Volta o planeta Marte a apparecer no céu, lá para os lados do Oriente, seguindo o curso inexoravel que lhe marcam as leis dinamicas da natureza. Ha mais de um anno que o nosso companheiro celeste desaparecera da nossa vista, podendo agora observar-se, pelas tres horas da manhã, na constellação do Touro, abaixo das Pleiades e perto de uma das estrellas mais brilhantes do céu, conhecida pelo nome de Aldebaran. Marte brilha como uma estrella de primeira grandeza, não sendo a sua intensidade luminosa muito inferior á da estrella que acabamos de citar.
Mesmo ao menos prático em observações astronomicas denuncia se pela sua cor accentuadamente alaranjada, quasi rubra.
No momento actual, o avermelhado planeta acha-se ainda muito longe de nós. Por conseguinte, para ser fructuosamente observado, necessitam-se de poderosos instrumentos, distinguindo-se já por este meio bastantes pormenores do seu disco, sobretudo quando a imagem está perfeitamente tranquilla.
Dotado de movimento directo, Marte aproxima-se da constellação dos Gemeos e no mez de outubro atravessará a de Cancer, para em janeiro estar perto da estrella Regulua. Então o planeta começará a retrogradar, situando-se em opposição com o Sol em meados de fevereiro de 1916, data em que o seu diametro apparente terá o dobro do que offerece actualmente. Esta opposição não será das mais favoraveis no sentido estricto da distancia do planeta à Terra. Em compensação, para as nossas latitudes, offerecerá uma vantagem especial: a de poder observar-se a muita altura sobre o horisonte, pois, na sua declinação boreal, o planeta alcançará quasi 20 graus, circumstancia que permitirá, esperam os astronomos, obter boas imagens telescopicas.
Como succede sempre nas opposições longinquas de Marte, este apresentará então o seu polo boreal.
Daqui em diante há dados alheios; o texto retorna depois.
Definition UTC (t : Time) : Time := t.
Definition Add (t : Time) (d : Duration) : Time := t + d.
(** [t.After(u)]: is [t] strictly later than [u]. *)
Definition After (t u : Time) : bool := u <? t.

Definition Minute : Duration := 60 * 1000000000.
Definition Hour : Duration := 60 * Minute.

End time.

(** ** go-git, as far as the program uses it *)

Record Signature : Type := {
  Name : string;
  Email : string;
  When : time.Time
}.

Record Commit : Type := {
  Author : Signature;
  Message : string
}.

(** [object.CommitIter]: the commits still to come, and the error [Next]
    reports once they are used up ([io_EOF] at the end of the history,
    another error when reading the history fails there). *)
Record CommitIter : Type := {
  pending : list Commit;
  at_end : error
}.

Definition Next (cIter : CommitIter) : Result (Commit * CommitIter) :=
  match pending cIter with
  | [] => Err (at_end cIter)
  | c :: rest => Ok (c, {| pending := rest; at_end := at_end cIter |})
  end.

Record Reference : Type := { Hash : string }.

(** [*git.Repository]: what [Head] and [Log] answer. *)
Record Repository : Type := {
  Head : Result Reference;
  Log : string -> Result CommitIter
}.

(** ** The process environment *)

(** [time_Now k] is what the [k]-th reading of [time.Now()] returns;
    [map_range] is the order in which [range] visits a map. *)
Record Env : Type := {
  os_Stat : string -> Result unit;
  syscall_Getwd : Result string;
  git_PlainOpen : string -> Result Repository;
  time_Now : nat -> time.Time;
  map_range : gmap string Repository -> list (string * Repository)
}.

(** The number of readings of the clock made so far. *)
Record World : Type := { clock_reads : nat }.

Definition readClock (env : Env) (w : World) : time.Time * World :=
  (time_Now env (clock_reads w), {| clock_reads := S (clock_reads w) |}).

(** ** The program *)

Definition LF : string := String (ascii_of_nat 10) EmptyString.

(** [validatePaths]: every path must exist and hold a [.git] entry. *)
Fixpoint validatePaths (env : Env) (paths : list string) : Result unit :=
  match paths with
  | [] => Ok tt
  | p :: rest =>
      match os_Stat env p with
      | Err _ => Err (ErrOther ("expected directory, but got " +:+ p +:+ LF))
      | Ok _ =>
          let gitDir := p +:+ "/.git" in
          match os_Stat env gitDir with
          | Err _ => Err (ErrOther (p +:+ " is not tracked by git"))
          | Ok _ => validatePaths env rest
          end
      end
  end.

Definition openGitDir (env : Env) (dir : string) : Result Repository :=
  match git_PlainOpen env dir with
  | Err e => Err e
  | Ok repo => Ok repo
  end.

(** [getRepositories], with [repos] the slice built so far. *)
Fixpoint getRepositories_from (env : Env) (repos : list Repository)
    (dirs : list string) : Result (list Repository) :=
  match dirs with
  | [] => Ok repos
  | dir :: rest =>
      match openGitDir env dir with
      | Err e => Err e
      | Ok repo => getRepositories_from env (repos ++ [repo]) rest
      end
  end.

Definition getRepositories (env : Env) (dirs : list string) : Result (list Repository) :=
  getRepositories_from env [] dirs.

Definition containsAuthor (c : Commit) (author : string) : bool :=
  strings.Contains (Name (Author c)) author.

Definition getBaseDirectoryName (env : Env) (p : string) : Result string :=
  if String.eqb p "./" || String.eqb p "." then
    match syscall_Getwd env with
    | Err e => Err e
    | Ok currentDir => Ok (filepath.Base currentDir)
    end
  else Ok (filepath.Base p).

(** [msgs[dir] = append(msgs[dir], msg)]. *)
Definition appendMessage (msgs : gmap string (list string)) (dir msg : string)
    : gmap string (list string) :=
  <[dir := default [] (msgs !! dir) ++ [msg]]> msgs.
Se a este facto se juntar o do solsticio do inverno boreal de Marte, occorrido em maio d’este anno e o do equinocio da primavera que se verificará em 11 de outubro proximo, é evidente que se poderá observar a fusão dos gelos boreaes, talvez até á sua completa desapparição, observação que não deixará de ter o maior interesse para o estudo: não só da topographia de Marte, mas tambem da sua climatologia.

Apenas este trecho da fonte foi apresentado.